Our enemies are not the good people of England. They, like us and much of the rest of the world, suffer the injustices and indignities imposed by a ruling class which has no nation but power and no language but money.
A new feudalism grips the planet, a reversal of much of the progress of the 20th century. Workers have seen their rights diminished, and ever-greater toil yields an ever-smaller share of the rewards, which are greedily hoarded by the wealthy on a scale not seen since medieval times. Our children are placed under a yoke of enormous debt before their working lives even begin, our elderly pushed ever closer to the grave before they can rest.
Independence alone is not the solution. But it is the vital first step that makes the solution possible. Many of those in the rest of the UK, and elsewhere across the world, look enviously on the chance we hold in our hands today, and urge us to use it, to show that another way is possible.
If we vote Yes we will remain allies, comrades-in-arms and friends with our brothers and sisters to the south, and this time it will be a friendship forged from respect, not subservience or subsidy. But if we hand back power meekly to the Bullingdon elite like a cowed serf whose courage deserted him at the last moment we will have earned only their contempt, and it will be richly deserved and pitilessly exercised.

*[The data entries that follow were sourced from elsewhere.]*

(** X10: the trend strays from the reading only as far as the noise does.
    In a run whose ninety standard normal draws all lie within [-3, 3],
    every Altitude point is within [85, 265], every Temperature point within
    [15, 33] and every Speed point within [0.5, 29.5]. *)
Theorem trend_within_three_sigma :
  forall w,
    (forall j, (j < 90)%nat -> -3 <= noise (sampled w) j <= 3) ->
    forall i, (i < 30)%nat ->
      (85 <= nth i (Altitude (trend w)) 0 <= 265) /\
      (15 <= nth i (Temperature (trend w)) 0 <= 33) /\
      ((1 # 2) <= nth i (Speed (trend w)) 0 <= (59 # 2)).
Proof.
  intros w N i Hi. unfold trend. rewrite trend_of_eq.
  cbn [Altitude Temperature Speed]. rewrite !nth_map_seq by exact Hi.
  pose proof (N i ltac:(lia)) as Z1.
  pose proof (N (30 + i)%nat ltac:(lia)) as Z2.
  pose proof (N (60 + i)%nat ltac:(lia)) as Z3.
  assert (L : Py.lit (15 # 10) = 3 # 2) by (vm_compute; reflexivity).
  rewrite L.
  pose proof (normal_point_between 100 250 5 3 _ _ (altitude_range w)
                ltac:(lra) Z1) as [A1 A2].
  pose proof (normal_point_between 18 30 1 3 _ _ (temperature_range w)
                ltac:(lra) Z2) as [T1 T2].
  pose proof (normal_point_between 5 25 (3 # 2) 3 _ _ (speed_range w)
                ltac:(lra) Z3) as [S1 S2].
  assert (EA1 : fl (100 + fl (5 * - 3)) == 85) by (vm_compute; reflexivity).
  assert (EA2 : fl (250 + fl (5 * 3)) == 265) by (vm_compute; reflexivity).
  assert (ET1 : fl (18 + fl (1 * - 3)) == 15) by (vm_compute; reflexivity).
  assert (ET2 : fl (30 + fl (1 * 3)) == 33) by (vm_compute; reflexivity).
  assert (ES1 : fl (5 + fl ((3 # 2) * - 3)) == 1 # 2) by (vm_compute; reflexivity).
  assert (ES2 : fl (25 + fl ((3 # 2) * 3)) == 59 # 2) by (vm_compute; reflexivity).
  rewrite EA1 in A1. rewrite EA2 in A2. rewrite ET1 in T1. rewrite ET2 in T2.
  rewrite ES1 in S1. rewrite ES2 in S2.
  repeat split; assumption.
Qed.

Lemma trend_within_three_sigma_witness :
  (85 <= nth 0 (Altitude (trend top_world)) 0 <= 265) /\
  (15 <= nth 0 (Temperature (trend top_world)) 0 <= 33) /\
  ((1 # 2) <= nth 0 (Speed (trend top_world)) 0 <= (59 # 2)).
Proof.
  apply (trend_within_three_sigma top_world).
  - intros j _. vm_compute. split; discriminate.
  - lia.
Defined.

End Decimals.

Those who rule over us had forgotten fear, except as a tool. They buy governments. They laugh in the face of the law. They own the press. The real, unelected holders and wielders of power are immune to transient politicians reliant on patronage.
But they’re afraid now.
You know it’s true. Have you ever in your life seen such blind, hysterical panic on the normally-serene faces of the insatiable rich? Have you ever before this day witnessed the privileged and powerful – the captains of industry, the commanders of armies, the self-proclaimed “masters of the universe” – in such abject, frenzied terror, cajoling and pleading and warning and bullying, saying anything they can think of to stop us?

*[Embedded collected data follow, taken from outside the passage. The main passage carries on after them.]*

Lemma record_lookup (l : list Issue.t) :
  forall (m : gmap string string) (f : Issue.t),
    In f l -> applied f = true ->
    exists g, In g l /\ applied g = true /\ text_of g = text_of f
              /\ record l m !! text_of f = Some (placeholder g).
Proof.
  induction l as [|f0 l IH]; intros m f Hin Ha; [contradiction|].
  rewrite record_cons. destruct Hin as [->|Hin].
  - rewrite Ha.
    destruct (record_lookup_inv l (<[text_of f := placeholder f]> m) (text_of f))
      as [E|(g & Hg & Hga & Hk & E)].
    + exists f. rewrite E, lookup_insert_eq. repeat split; auto. now left.
    + exists g. repeat split; auto. now right.
  - destruct (applied f0);
      [destruct (IH (<[text_of f0 := placeholder f0]> m) f Hin Ha)
         as (g & Hg & Hga & Hk & E)
      |destruct (IH m f Hin Ha) as (g & Hg & Hga & Hk & E)];
      exists g; repeat split; auto; now right.
Qed.

(** X8: in an analysis that completes, the map holds the value of every
    Finding that was redacted, with the placeholder of a Finding of that
    value, and holds no other key. *)
Theorem anonymizationMap_keys (openai : option oracle) (content : string) :
  Analysis.error (analyzeContent openai content) = None ->
  let r := analyzeContent openai content in
  (forall f, In f (Analysis.detectedIssues r) -> 0 <= Issue.position f ->
     exists g, In g (Analysis.detectedIssues r) /\ text_of g = text_of f
               /\ Analysis.anonymizationMap r !! text_of f = Some (placeholder g))
  /\ (forall k v, Analysis.anonymizationMap r !! k = Some v ->
        exists f, In f (Analysis.detectedIssues r) /\ 0 <= Issue.position f
                  /\ text_of f = k /\ v = placeholder f).
Proof.
  intros Herr r. unfold r. clear r.
  assert (Hnull : forall f, In f (Array_sort byPositionDesc (findings openai content))
                            -> ~ null_located f).
  { intros f Hf Hn.
    apply (proj1 (no_error_iff_none_located openai content) Herr).
    exists f. split; [|exact Hn]. rewrite analyzeContent_issues.
    eapply Permutation_in; [apply Array_sort_perm | exact Hf]. }
  rewrite analyzeContent_issues, analyzeContent_unfold.
  rewrite (applyFilters_forEach_completes _ Hnull). simpl.
  set (sorted := Array_sort byPositionDesc (findings openai content)).
  assert (Hin : forall f, In f sorted <-> In f (findings openai content)).
  { intros f. split; apply Permutation_in;
      [apply Array_sort_perm | symmetry; apply Array_sort_perm]. }
  split.
  - intros f Hf Hp.
    destruct (record_lookup sorted ∅ f) as (g & Hg & _ & Hk & E).
    + now apply Hin.
    + now apply Z.leb_le.
    + exists g. split; [now apply Hin | auto].
  - intros k v Hk.
    destruct (record_lookup_inv sorted ∅ k) as [E|(g & Hg & Ha & Hgk & E)].
    + rewrite E, lookup_empty in Hk. discriminate Hk.
    + exists g. split; [now apply Hin|]. split; [now apply Z.leb_le|].
      split; [exact Hgk | congruence].
Qed.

Why do you think that is? Is it because they’re scared FOR us – they who’ve never previously cared about anything except our votes and our money, they who despise the frail and torment the vulnerable? Or is it because they’re scared OF us?
They have not been this weak in three centuries, and they will never be this weak again in our lifetimes. For let there be no mistake: they will not allow this unexpected, unforeseen peril, this democracy no longer de-fanged but suddenly red in tooth and claw, to threaten them twice.
We have no need of guns or bombs. This revolution will have no martyrs, no widows, no orphans. For fifteen precious hours our land can be won for a cross in a box. For one fleeting moment, our foes’ flank is exposed, all their mighty weapons useless.
On them, readers. On them. They fail.
How I wish those words were mine. They are not, for they were penned by Rev Stuart Campbell. He has changed the debate over the last two years. And in his Wee Blue Book he has pulled off a masterstroke. I have a feeling in my bones that Scotland’s gratitude to one man will rarely have been higher. Head over to Wings Over Scotland and record your own thanks to him; catch up on how others see him. My very humble thanks Stu.